BACKGROUND

Evidence suggests that serotonergic psychedelics (e.g. psilocybin), have rapid-acting and long-lasting antidepressant effects after a single dose. However, the mechanism underlying these effects remain unclear. One proposed mechanism is that these drugs promote neuroplasticity. However, this has not been conclusively demonstrated in humans.

AIMS

We hypothesized that relative to placebo, psilocybin would: (1) increase electroencephalographic (EEG) correlates of neuroplasticity, (2) reduce depression symptoms, and (3) changes in EEG would correlate with improvements in depression.

METHODS

In this double-blind, placebo-controlled, within-subject study, individuals with major depressive disorder (MDD;  = 19) were administered placebo followed by psilocybin (0.3 mg/kg) in a fixed order (placebo, followed by psilocybin 4 weeks later).
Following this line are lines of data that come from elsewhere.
Lemma coded_tokens l :
  check (slice_typ importToken_typ zero_token) (JsArr (json_token <$> l)) = Fine ∧
  elements (set (slice_typ importToken_typ zero_token) (JsArr (json_token <$> l)) nil_slice) = l.
Proof. apply coded_slice, Forall_true. apply coded_token. Qed.

Lemma coded_opt_uuid o : coded (pointer_typ uuid_typ uuid_Nil) (json_opt json_uuid) None o.
Proof. apply coded_pointer; [done|]. intros x _. apply coded_uuid. Qed.

Lemma decode_is {T} fields (build : list (string * json) → T) ms d rest r :
  writable d (JsObj ms) → (d <= max_depth)%N →
  Forall (λ m, check_member fields m = Fine) ms → build ms = r →
  decode fields build (of_bytes (write (JsObj ms)) +:+ rest) = (true, r).
Proof. intros Hw Hd Hms <-. by eapply decode_accepts. Qed.
End structs.

(** The value of a field is accepted, or is what was written. *)
Ltac coded_field side :=
  first
    [ reflexivity
    | exact (proj1 (coded_uuid _ uuid_Nil)) | exact (proj1 (coded_opt_uuid _))
    | apply coded_int; side | apply coded_opt_int; side
    | exact (proj1 (coded_strings _)) | exact (proj1 (coded_uuids _))
    | exact (proj1 (coded_cookies _)) | exact (proj1 (coded_tokens _))
    | exact (proj2 (coded_uuid _ uuid_Nil)) | exact (proj2 (coded_opt_uuid _))
    | exact (proj2 (coded_strings _)) | exact (proj2 (coded_uuids _))
    | exact (proj2 (coded_cookies _)) | exact (proj2 (coded_tokens _)) ].

(** A body, field by field. *)
Ltac decode_body ints :=
  cbn [createAPIKeyRequest_ExpiresIn createLinkRequest_TTLSeconds createPolicyRequest_MaxRequests
       createPolicyRequest_MaxBytesTransferred createPolicyRequest_MaxTTLSeconds createPolicyRequest_MaxViolationCount] in ints;
  rewrite ?Forall_app, ?Forall_singleton in ints; destruct_and? ints;
  eapply decode_is; [eassumption..| |];
  [ unfold registerRequest_fields, loginRequest_fields, createDeviceRequest_fields, createAPIKeyRequest_fields, createBlacklistRequest_fields,
      setBlockedMethodsRequest_fields, createLinkRequest_fields, terminateLinkRequest_fields, createTargetSiteRequest_fields,
      createPolicyRequest_fields, importSessionRequest_fields;
    repeat (apply Forall_cons; split); [..|apply Forall_nil]; struct_members; coded_field ltac:(done)
  | unfold build_registerRequest, build_loginRequest, build_createDeviceRequest, build_createAPIKeyRequest,
      build_createBlacklistRequest, build_setBlockedMethodsRequest, build_createLinkRequest, build_terminateLinkRequest,
      build_createTargetSiteRequest, build_createPolicyRequest, build_importSessionRequest;
    struct_members; f_equal; coded_field ltac:(done) ].
Lemma Cut_suffix s c : ∃ t, s = (Cut s c).1 +:+ t ∧ (t = EmptyString ∧ (Cut s c).2 = EmptyString ∨ t = String c (Cut s c).2).
Proof.
  unfold Cut. destruct (IndexByte s c) as [i|] eqn:E; cbn [fst snd].
  - apply IndexByte_Some in E as (_ & _ & t & Ht). exists (String c t). rewrite drop_string_S, Ht.
    split; [by rewrite <-Ht, take_drop_string|by right].
  - exists EmptyString. split; [|by left]. apply bytes_inj. by rewrite bytes_app, app_nil_r.
Qed.

Lemma ParseRequestURI_query target u : ParseRequestURI target = Some u → good_query (Target_RawQuery u).
Proof.
  unfold ParseRequestURI. destruct (existsb is_ctl (bytes target)) eqn:E; [done|]. destruct (negb _); [done|].
  cbn [orb]. destruct (Cut_suffix target "?") as (t & Ht & Hq). destruct (Cut target "?") as [p q]. cbn [fst snd] in *.
  unfold setPath. intros (path & _ & [= <-])%bind_Some. cbn [Target_RawQuery]. subst target.
  rewrite bytes_app, existsb_app in E. apply orb_false_iff in E as [_ E]. unfold good_query.
  destruct Hq as [[_ ->]| ->]; [done|]. cbn [bytes existsb] in E. by apply orb_false_iff in E as [_ ?].
Qed.

(** *** Redirects of the multiplexer *)

Lemma server_mux_plain : plain_patterns server_mux.
Proof. repeat constructor. Qed.

Lemma dispatch_redirect `{!Chi} form streaming u r loc :
  dispatch form streaming u r = DispatchRedirect loc ↔ findHandler server_mux (Request_Method r) u = MuxRedirect loc.
Proof. unfold dispatch. destruct (findHandler _ _ _) as [[]| |]; try destruct (StripPrefix _ _); naive_solver. Qed.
EEG indices of neuroplasticity (tetanus-induced long-term potentiation) as assessed via auditory evoked theta (4-8 Hz) power and measures of depression (GRID Hamilton Rating Scale for Depression-17 (GRID-HAM-D-17)) were measured at several time-points after placebo and psilocybin (24 h and 2 weeks after each session).

RESULTS

EEG theta power doubled in amplitude 2 weeks after a single psychedelic dose of psilocybin but not after placebo. Further, improvements in depression symptoms 2 weeks after psilocybin were correlated with increases in theta power.

CONCLUSIONS

The increased theta power observed represents evidence of sustained changes in the brain following psilocybin. Given the correlation with enhancement in depressive symptoms, changes in theta may represent an EEG biomarker of the sustained effects of psilocybin, and may shed light on potential mechanisms of psilocybin's antidepressant effect. Taken together, these results complement the emerging notion that psilocybin, and perhaps other psychedelics, can produce long-term alterations in neuroplasticity.